Bibirku begitu kering hingga lidahku nyaris tak bergerak, dan suaraku terdengar serak lemah. Sesuatu yang keras dan berkerak—darah kering, dari baunya—menempel di belakang kepalaku.
Mungkinkah ini berarti bukan hanya Ivar Tapi bahkan Menteri Urusan Militer telah menjadi pengkhianat?
Tidak, itu tidak masuk akal. Laura de Farnese adalah boneka perang pribadi Ayah—tidak lebih, tidak kurang—dan kesetiaannya pada Ayah seharusnya tak tergoyahkan. Mengapa dia harus…?
Aku menyuarakan kebingunganku.
“Apa maksudnya ini?”
“Aku akan menginterogasimu. Sama seperti kau menginterogasi tahananmu setiap hari. Kau pasti merasa prosedurnya cukup familiar.”
“Introgasi…?”
Kata itu membuatku linglung. Menginterogasi siapa? Aku? Untuk alasan apa aku ditahan dan diinterogasi?

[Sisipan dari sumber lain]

(** A well-formed tree delivers its points, and so does the tree that is read back. *)
Lemma scans_delivers fresh s l : scans fresh s l → delivers s l.
Proof.
  induction 1 as [s Hn _|s s' p l Hn _ Hx _ IH].
  - apply (delivers_nil _ s). simpl. by rewrite Hn.
  - eapply (delivers_cons _ s); [simpl; by rewrite Hn|exact Hx|exact IH].
Qed.
Lemma good_scans fuel t : tm_ok t → tm_wf t → (base.size (pts t) < fuel)%nat →
  ∃ full back, scans_as fuel t full back (BGPOps.band_points t COLUMN_BAND_TYPE) (BGPOps.band_points t ROW_BAND_TYPE) ∧
    full ≡ₚ elements (pts t) ∧ back ≡ₚ elements (pts t) ∧
    (∀ ty b p, b ∈ (if decide (ty = COLUMN_BAND_TYPE) then full.*1 else full.*2) → p ∈ BGPOps.band_points t ty b → p ∈ pts t).
Proof.
  intros Ht Hw Hf. destruct (full_scanner_spec t Ht) as (full & Hd & Hl).
  destruct (tree_codec create_null t Hw) as (bytes & _ & He & _).
  set (c := mkConfig (tree_depth t) (max_nodes_count t) (cut_depth t)).
  destruct (encodes_heap c t bytes Hw) as (t' & Hr & [Ht' _] & Hpts); [by split|exact He|].
  destruct (full_scanner_spec t' Ht') as (back & Hd' & Hl').
  assert (Hre : reread t = Ret t').
  { unfold reread. rewrite (file_of_emits _ _ _ He). cbn [mbind outcome_bind].
    change (get_reader (Some bytes)) with (stream_at [] bytes).
    pose proof (parses_at _ _ _ [] [] Hr) as E. rewrite app_nil_r in E. by rewrite E. }
  assert (Hrange : Forall (λ p, 0 ≤ p.1 < 2 ^ tree_depth t ∧ 0 ≤ p.2 < 2 ^ tree_depth t) full).
  { apply Forall_forall. intros p. rewrite Hl, elem_of_elements. intros Hp'%elem_of_pts.
    pose proof (scan_range _ _ (proj1 Ht)) as Hr'. rewrite Forall_forall in Hr'. by apply Hr' in Hp'. }
  assert (Hband : ∀ ty b, 0 ≤ b < 2 ^ tree_depth t →
    delivers (create_band_scanner b ty t) (BGPOps.band_points t ty b) ∧ (length (BGPOps.band_points t ty b) < fuel)%nat).
  { intros ty b Hb. destruct (band_points_spec t ty b Ht Hb) as [Hs Hp']. split; [by eapply scans_delivers|].
    rewrite Hp'. eapply Nat.le_lt_trans; [apply length_filter|done]. }
  exists full, back. split; [split|split; [done|split; [by rewrite Hl', Hpts|]]].
  - split; [done|]. rewrite Hl. exact Hf.
  - rewrite Forall_fmap. weaken Hrange. intros [? _]. by apply Hband.
  - rewrite Forall_fmap. weaken Hrange. intros [_ ?]. by apply Hband.
  - exists t'. split_and!; [done|done|]. rewrite Hl', Hpts. exact Hf.
  - intros ty b p Hb Hp'. rewrite Forall_forall in Hrange.
    assert (Hb' : 0 ≤ b < 2 ^ tree_depth t).
    { case_decide; apply list_elem_of_fmap in Hb as (q & -> & Hq); by apply Hrange. }
    destruct (band_points_spec t ty b Ht Hb') as [_ E]. rewrite E in Hp'.
    apply list_elem_of_filter in Hp' as [_ ?]. by apply elem_of_elements.
Qed.

Lemma validate_spec fuel t data : tm_ok t → tm_wf t → (base.size (pts t) < fuel)%nat →
  ∃ out, validate fuel t data = Ret (Some out) ∧ (out = [] ↔ pts t = list_to_set data).
Proof.
  intros Ht Hw Hf. destruct (good_scans fuel t Ht Hw Hf) as (full & back & Hs & Hl & Hl' & Hband).
  destruct (validate_reports fuel t data _ _ _ _ Hs) as (out & E & Hout). exists out. split; [exact E|].
  assert (Hpts : (list_to_set full : gset (Z * Z)) = pts t) by by rewrite Hl, list_to_set_elements_L.
  rewrite Hpts in Hout. destruct Hout as [[Hne (f & -> & _)]|[Heq Hout]]; [by split|].
  split; [done|]. intros _. destruct out as [|f out]; [done|]. exfalso.
  assert (Hf' : differs (list_to_set data) full back (BGPOps.band_points t COLUMN_BAND_TYPE) (BGPOps.band_points t ROW_BAND_TYPE) f)
    by (apply Hout; by left).
  rewrite <-Heq in Hf'. destruct f as [p|p|p|p|p|p]; simpl in Hf'.
  - destruct Hf' as [Hp' Hn]. apply Hn. rewrite Hl in Hp'. by apply elem_of_elements.
  - destruct Hf' as [Hp' Hn]. apply Hn. rewrite Hl. by apply elem_of_elements.
  - destruct Hf' as (b & Hb & Hp' & Hn). apply Hn. by apply (Hband COLUMN_BAND_TYPE b).
  - destruct Hf' as (b & Hb & Hp' & Hn). apply Hn. by apply (Hband ROW_BAND_TYPE b).
  - destruct Hf' as [Hp' Hn]. apply Hn. rewrite Hl' in Hp'. by apply elem_of_elements.
  - destruct Hf' as [Hp' Hn]. apply Hn. rewrite Hl'. by apply elem_of_elements.
Qed.

End well_formed.

Section any_library.
Context `{Hp : Heap, Blk : BlockLib, Lib : K2Lib, Ssl : OpenSSL}.
End any_library.

(** ** The trees that are drawn have the points that are kept of them *)
Section drawn.
Context {R : Type} `{RandomSource R, !RandomSourceLaws R, RandomReal R}.
Context `{Hp : Heap, Blk : BlockLib, !BlockLibLaws, Lib : K2Lib, !K2LibLaws, Ssl : OpenSSL}.
Context (config : K2TreeConfig) (depth : 0 ≤ treedepth config < 64).
Notation st := (create_k2qw (new_K2TreeMixed config)).
Notation side := (2 ^ treedepth config).

Definition drawn (s : K2TreeMixed * list (Z * Z) * R) : Prop :=
  tm_ok s.1.1 ∧ create_k2qw s.1.1 = st ∧ pts s.1.1 = list_to_set s.1.2.
Lemma draw_point_drawn col row s : 0 ≤ col < side → 0 ≤ row < side → drawn s → drawn (draw_point st col row s).
Proof.
  destruct s as [[t data] r]. intros Hc Hr (Ht & Hq & Hpts). simpl in *.
  assert (Hin : in_coords (create_k2qw t) (col, row)) by (rewrite Hq; by split).
  pose proof (insert_spec col row t Ht Hin) as Hs. unfold insert_was_inserted in Hs. rewrite Hq in Hs.
  unfold draw_point, drawn, insert_with. simpl. destruct (insert_was_inserted_with st col row t) as [b t'].
  destruct Hs as (Ht' & Hq' & _ & Hpts'). split; [done|]. split; [done|]. simpl. rewrite Hpts', Hpts. set_solver.
Qed.
Lemma draw_randomly_drawn col row s : 0 ≤ col < side → 0 ≤ row < side → drawn s → drawn (draw_randomly st col row s).
Proof.
  intros Hc Hr Hs. destruct s as [[t data] r]. unfold draw_randomly. destruct (random_int 10 r) as [v r'].
  case_decide; [exact Hs|]. by apply draw_point_drawn.
Qed.

Lemma draw_columns_drawn draw start_pos cols js :
  (∀ col row s, 0 ≤ col < side → 0 ≤ row < side → drawn s → drawn (draw col row s)) →
  ∀ s, drawn s → drawn (draw_columns draw start_pos side cols js s).
Proof.
  intros Hd. assert (Hj : ∀ col js s, 0 ≤ col < side → drawn s → drawn (draw_column draw start_pos side col js s)).
  { clear cols js. intros col js s Hc. revert s. induction js as [|j js IH]; intros s Hs; [done|]. cbn [draw_column].
    pose proof (u64_range (start_pos + j)). case_decide; [done|]. apply IH, Hd; [done|unfold in_u in *; lia|done]. }
  induction cols as [|i cols IH]; intros s Hs; [done|]. cbn [draw_columns].
  pose proof (u64_range (start_pos + i)). case_decide; [done|]. apply IH, Hj; [unfold in_u in *; lia|done].
Qed.
Lemma draw_rand_squares_drawn l : ∀ s, drawn s → drawn (fold_left (draw_rand_square st side) l s).
Proof.
  induction l as [|v l IH]; intros s Hs; [done|]. apply IH. destruct s as [[t data] r]. unfold draw_rand_square.
  destruct (random_int 1024 r) as [n r']. apply (draw_columns_drawn _ v); [apply draw_randomly_drawn|exact Hs].
Qed.

(** A tree that is drawn has the points that are returned with it. *)
Theorem build_rand_tree_correct r : ∃ t data r', build_rand_tree config r = Ret (t, data, r') ∧
  tm_ok t ∧ pts t = list_to_set data.
Proof.
  unfold build_rand_tree. destruct (fisher_yates_spec 128 (Z.shiftl 1 32) r) as (l & r1 & -> & _); [done|done|].
  cbn [mbind outcome_bind]. rewrite Z.shiftl_1_l, u64_id by (unfold in_u; split; [lia|apply Z.pow_lt_mono_r; lia]).
  pose proof (draw_rand_squares_drawn l (new_K2TreeMixed config, [], r1)) as Hd.
  destruct (new_tree_ok config) as [Hok Hnew]. destruct (fold_left _ l _) as [[t data] r2].
  destruct Hd as (Ht & _ & Hpts); [by split|]. by exists t, data, r2.
Qed.
End drawn.

(** The whole experiment reports nothing, when the trees it draws fit the format. *)
Theorem validate_attempts_nothing {R : Type} `{RandomSource R, !RandomSourceLaws R, RandomReal R}
    `{Heap, BlockLib, !BlockLibLaws, K2Lib, !K2LibLaws, OpenSSL} fuel attempts (r : R) :
  (∀ r t data r', build_rand_tree (R := R) wanted_config r = Ret (t, data, r') →
     tm_wf t ∧ (base.size (pts t) < fuel)%nat) →
  validate_attempts fuel attempts r = Ret (Some (replicate attempts [])).
Proof.
  intros Hfit. revert r. induction attempts as [|n IH]; intros r; [done|]. cbn [validate_attempts].
  destruct (build_rand_tree_correct wanted_config ltac:(done) r) as (t & data & r' & E & Ht & Hpts). rewrite E.
  cbn [mbind outcome_bind]. destruct (Hfit _ _ _ _ E) as [Hw Hf].
  destruct (validate_spec fuel t data Ht Hw Hf) as (out & -> & Hout). cbn [mbind outcome_bind].
  rewrite (proj2 Hout Hpts), IH. done.
Qed.

(** ** Instances of the theorems *)
Section witnesses.
#[local] Existing Instance toy_block_lib.
#[local] Existing Instance toy_block_laws.
#[local] Existing Instance Toy.toy_k2_lib.
#[local] Existing Instance toy_openssl.
#[local] Existing Instance toy_heap.

Example reported :
  validate 3 toy_tree [(7, 2); (3, 5); (7, 2)] = Ret (Some []) ∧
  validate 3 toy_tree [(7, 2)] = Ret (Some [missing_from_input (3, 5)]) ∧
  validate 3 toy_tree [(7, 2); (3, 5); (3, 4); (9, 9)] = Ret (Some [missing_from_tree (3, 4)]).
Proof. by vm_compute. Qed.
(** The first of the points is lost. *)
Example compacted : compact_data [(7, 2); (3, 5); (7, 2)] = [(7, 2)].
Proof. reflexivity. Qed.
End witnesses.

Laura de Farnese, Menteri Urusan Militer, tersenyum dingin—tatapan yang tak pernah ia tunjukkan di hadapan Ayah. Sikapnya berubah total tergantung dengan siapa ia berhadapan. Itu adalah sifat umum yang dimiliki perempuan-perempuan yang kurang menyenangkan.
“Secara kebetulan, Yang Mulia hampir dibunuh di kediaman gubernur di Batavia. Hingga saat itu, semuanya berjalan sesuai rencananya. Namun, mengapa dia baru sadar kembali setelah sekian lama? Menurut naskah aslinya, seharusnya dia sadar kembali dalam waktu lima hari.”
“….”
Mulutku terasa kering.
Sudah berapa hari aku tak sadarkan diri? Sudah berapa hari kediaman Ayah dibiarkan tak terurus?
Aku seharusnya tidak berada di sini.
Seseorang mungkin akan menerobos masuk jika aku tidak berjaga. Itu berbahaya. Meskipun jebakan telah dipasang dengan cermat untuk mencegah masuknya ksatria tingkat rendah, seseorang yang terampil seperti Raja Iblis masih bisa menerobos. Sudah berapa hari berlalu? Hatiku terasa seperti disulut api lilin.
“Raja Iblis Paimon telah lama memusuhi Yang Mulia. Insiden itu terjadi di Amstel, Batavia, tempat beliau memerintah dari balik layar. Di sanalah Yang Mulia tak sadarkan diri jauh lebih lama dari yang direncanakan.”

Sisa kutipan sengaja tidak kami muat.